This is a submission for the Google I/O Writing Challenge

A field guide to the four ways Antigravity 2.0 lets you drive an AI coding agent, with a 10-minute SDK recipe for writing your first skill.

The architectural news worth keeping

The most useful sentence Google I/O 2026 produced was not on the main stage. It was Kevin Howe, in the Google Cloud Live segment afterward, defining the term that had been circling the keynote all morning. Asked what a harness actually is, Howe gave the answer in two beats. The model first: "LLMs are really just tokens in, tokens out." Then the layer around the model: a harness wraps the tokens-in/tokens-out core and gives the agent senses (codebase state, filesystem, environment signals) and limbs (the tools the agent can call). The set of primitives a complex task decomposes into is essentially what defines a harness.

That single framing reorganizes the entire 2.0 announcement. On the surface, Google shipped a new AI IDE. Underneath, Google did something more interesting: it consolidated one agent execution layer and exposed it through four interchangeable shells. Same harness, same tools, same skill format. Different chrome.

This is a field guide to those four shells, with one shell taken end to end so you can run it tonight.

The four shells, briefly

One harness, four shapes. The choice between them is a workflow question, not a power question.

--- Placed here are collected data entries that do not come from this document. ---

(* ===== verification/Device.v ===== *)
(** * Messages and devices ([core/msg.rs], [core/plan.rs], [core/suspender.rs])

    The messages a plan sends to the engine and the devices they carry. A device
    is known by what it answers: an asynchronous method is a function of the
    instant it is awaited, so a device may answer every call differently, and the
    engine is proved for all of them. A [Status] is such an answer that may also be
    still pending. The object traits of the code are one record here: a message
    uses the methods of the trait it takes. *)

From S2P Require Import Prelude Interfaces Errors Control Documents Bundler.

Section device.
Context `{JsonNumber}.

(** The instants of a run: one per point at which the engine awaits. *)
Definition Instant := nat.

(** A future the engine waits for: what it holds at an instant, if it is done. *)
Definition Status := Instant → option (Result unit StatusError).
Definition Awaitable := Instant → option (Result unit BsrsError).

(** [ConfigureArgs] *)
Definition ConfigureArgs := gmap string Value.

Record Configurable := mkConfigurable {
  read_configuration_dyn : Instant → Result (gmap string ReadingValue) BsrsError;
  describe_configuration_dyn : Instant → Result (gmap string DataKey) BsrsError;
}.

(** [d_ptr] is the identity [Arc::ptr_eq] compares. *)
Record Device := mkDevice {
  d_ptr : nat;
  d_name : string;
  read_dyn : Instant → Result (gmap string ReadingValue) BsrsError;
  describe_dyn : Instant → Result (gmap string DataKey) BsrsError;
  hint_fields : option (list string);
  as_stageable : bool;
  writes_external_assets : bool;
  collect_asset_docs_dyn : string → Instant → Result (list Document) BsrsError;
  as_configurable : bool;
  configurable : Configurable;
  set_dyn : f64 → Instant → Status;
  stop_on_pause : bool → Instant → Result unit BsrsError;
  locate_dyn : Instant → Result (f64 * f64) BsrsError;
  stop_dyn : bool → Instant → Result unit BsrsError;
  trigger_dyn : Instant → Status;
  stage_dyn : Instant → Result unit BsrsError;
  unstage_dyn : Instant → Result unit BsrsError;
  kickoff_dyn : Instant → Status;
  complete_dyn : Instant → Status;
  as_collectable : bool;
  prepare_dyn : Value → Instant → Status;
  pause_dyn : Instant → Result unit BsrsError;
  resume_dyn : Instant → Result unit BsrsError;
  describe_collect_dyn : Instant → Result (gmap string (gmap string DataKey)) BsrsError;
  collect_dyn : Instant →
    Result (list (string * gmap string Value * gmap string f64)) BsrsError;
  collect_stream_docs_dyn : string → Instant → Result (list Document) BsrsError;
  subscribe_dyn : Instant → Result string BsrsError;
  configure_dyn : ConfigureArgs → Instant → Result unit BsrsError;
}.

Record Suspender := mkSuspender {
  sus_name : string;
  sus_tripped : Instant → bool;
  sus_justification : string;
  sus_pre_plan : option SuspendCallback;
  sus_post_plan : option SuspendCallback;
}.

(** What the engine throws into a plan. *)
Inductive Thrown :=
| ThError (e : BsrsError)
| ThInterrupt (kind : Interrupt) (reason : option string).

Record RunMetadata := mkMeta {
  meta_scan_id : option Z;
  meta_extra : gmap string Value;
  meta_plan_name : option string;
}.

Inductive StreamObjs :=
| Readable (objs : list Device)
| Collectable (objs : list Device).

(** Durations are nanoseconds; a sink, a subscriber's callback and a custom
    command's payload are identities; a suspender message may carry something
    that is no suspender. *)
Inductive Msg :=
| OpenRun (meta : RunMetadata)
| CloseRun (exit_status : string) (reason : option string)
| InRun (run : string) (inner : Msg)
| Create (stream_name : string)
| Save
| Drop
| DeclareStream (stream_name : string) (objs : StreamObjs)
| Read (obj : Device)
| Set_ (obj : Device) (value : f64) (group : option string)
| Trigger (obj : Device) (group : option string)
| Stage (obj : Device)
| Unstage (obj : Device)
| Stop (obj : Device) (success : bool)
| Kickoff (obj : Device) (group : option string)
| Complete (obj : Device) (group : option string)
| Collect (obj : Device) (stream_name : option string)
| Locate (obj : Device)
| Monitor (obj : Device) (name : option string)
| Unmonitor (obj : Device)
| Wait (group : string) (error_on_timeout : bool) (timeout : option Z)
| Sleep (d : Z)
| Checkpoint
| ClearCheckpoint
| Pause (defer : bool)
| Configure (obj : Device) (args : ConfigureArgs)
| Prepare (obj : Device) (value : Value) (group : option string)
| WaitFor (factories : list Awaitable) (timeout : option Z)
| RegisterPausable (obj : Device)
| UnregisterPausable (obj : Device)
| Input (prompt : string)
| ReClass
| Subscribe (cb : nat) (filter : DocFilter)
| Unsubscribe (id : Z)
| Fail (reason : string)
| Raise (thrown : Thrown)
| Resume
| InstallSuspender (id : Z) (suspender : option Suspender)
| RemoveSuspender (id : Z)
| Rewindable (b : bool)
| Custom (name : string) (payload : nat)
| Publish (doc : Document)
| PushContingency (sink : nat)
| PopContingency
| Null.

Implicit Types (m : Msg).

Fixpoint is_cacheable m : bool :=
  match m with
  | InRun _ inner => is_cacheable inner
  | OpenRun _ | CloseRun _ _ | Pause _ | Resume | Checkpoint | ClearCheckpoint
  | Monitor _ _ | Unmonitor _ | InstallSuspender _ _ | RemoveSuspender _
  | RegisterPausable _ | UnregisterPausable _ | Rewindable _ | Custom _ _ | Publish _
  | Locate _ | Input _ | ReClass | Subscribe _ _ | Unsubscribe _ | Fail _ | Raise _
  | PushContingency _ | PopContingency | Null => false
  | _ => true
  end.

Fixpoint obj_name m : option string :=
  match m with
  | InRun _ inner => obj_name inner
  | Read o | Set_ o _ _ | Trigger o _ | Locate o | Stage o | Unstage o | Stop o _
  | Kickoff o _ | Complete o _ | Collect o _ | Monitor o _ | Unmonitor o
  | Configure o _ | Prepare o _ _ | RegisterPausable o | UnregisterPausable o =>
      Some (d_name o)
  | _ => None
  end.

(** [Msg::clone]: a custom command's payload cannot be cloned. *)
Fixpoint msg_clone m : Msg :=
  match m with
  | InRun run inner => InRun run (msg_clone inner)
  | Custom _ _ => Null
  | m => m
  end.

(** [MsgResult] *)
Inductive MsgResult :=
| RNone
| ROpenRun (uid : string)
| RStatus (group : string)
| RWaitComplete (done : bool)
| RReading (data : gmap string ReadingValue)
| RLocation (setpoint readback : f64)
| RCloseRun (exit_status : string)
| RInput (text : string)
| REngineClass (name : string)
| RSubscriptionId (id : Z).

(** [Respond] carries a channel on which the engine answers. *)
Inductive PlanItem := Bare (m : Msg) | Respond (m : Msg).

Definition item_msg (i : PlanItem) : Msg := match i with Bare m | Respond m => m end.

Definition map_msg (f : Msg → Msg) (i : PlanItem) : PlanItem :=
  match i with Bare m => Bare (f m) | Respond m => Respond (f m) end.

(** What is cached for a rewind is what the plan sent: cloning loses nothing a
    replay would miss. *)
Lemma clone_cacheable m : is_cacheable m = true → msg_clone m = m.
Proof. induction m; simpl; intros Hc; try done. by rewrite IHm. Qed.

(** ** Plans

    What a plan shares with the engine: the sinks of its contingency regions, the
    answer to its last [Respond], the last message's result. And what its parts share
    with one another: the cells in which a wrapper keeps what its last part needs,
    each known by a number of its own, as a sink is. *)
Record Channel := mkChannel {
  sinks : gmap nat Thrown;
  answer : option MsgResult;
  last_msg_result : MsgResult;
  next_cell : nat;
  moved : gmap nat (list (Device * f64));
  staging : gmap nat (list Device);
}.

Definition set_sinks (v : gmap nat Thrown) (c : Channel) : Channel :=
  mkChannel v (answer c) (last_msg_result c) (next_cell c) (moved c) (staging c).
Definition set_answer (v : option MsgResult) (c : Channel) : Channel :=
  mkChannel (sinks c) v (last_msg_result c) (next_cell c) (moved c) (staging c).
Definition set_last_msg_result (v : MsgResult) (c : Channel) : Channel :=
  mkChannel (sinks c) (answer c) v (next_cell c) (moved c) (staging c).
Definition set_next_cell (v : nat) (c : Channel) : Channel :=
  mkChannel (sinks c) (answer c) (last_msg_result c) v (moved c) (staging c).
Definition set_moved (v : gmap nat (list (Device * f64))) (c : Channel) : Channel :=
  mkChannel (sinks c) (answer c) (last_msg_result c) (next_cell c) v (staging c).
Definition set_staging (v : gmap nat (list Device)) (c : Channel) : Channel :=
  mkChannel (sinks c) (answer c) (last_msg_result c) (next_cell c) (moved c) v.
End device.

(** A plan is a stream of items: a process that, polled, ends or yields the next
    item, having read and emptied its sinks and results as it likes. *)
Class PlanSource `{JsonNumber} := {
  Plan : Type;
  plan_next : Plan → Instant → Channel → option PlanItem * Plan * Channel;
  suspend_plan : SuspendCallback → Plan;
}.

  • Antigravity editor. The standalone IDE familiar to existing users. Best when you want source code on screen most of the time and traditional file diffs in your review loop.
  • Antigravity 2.0 (the Manager). A new Electron desktop app, built around conversations and agent artifacts. Best when you are juggling three to five agents at once on separate git worktrees and want an agent-inbox view, not a code editor view.
  • Antigravity CLI (agy). Terminal-first, scriptable, lives nicely in SSH sessions to GPU boxes and CI runners. Authenticates via Google Cloud OAuth. The unified successor to Gemini CLI: available to all Gemini CLI users at I/O, with published migration guides.
  • Antigravity SDK (pip install google-antigravity). A Python package that drops the same harness into your own scripts and apps. Takes a plain GEMINI_API_KEY from Google AI Studio. The fastest path to programmatic control of the harness.

A compressed picker:

If your workflow is... Reach for
One agent, one repo, see diffs Editor
Many agents in parallel Manager 2.0
SSH, GPU boxes, dotfiles sacred CLI
Embed agents in your own product SDK

The SDK is the shell I want to walk you through, because it is the one you can install and have producing real output in ten minutes, with no desktop session and no OAuth round-trip.

Why skills are the unlock

The single most important primitive in Antigravity 2.0 is not a tool, a model, or a UI. It is the skill: a Markdown file that tells the agent how to do a category of work. The Antigravity harness reads skills lazily, on demand, so you can stash dozens in a directory and the agent picks the relevant one when it needs it.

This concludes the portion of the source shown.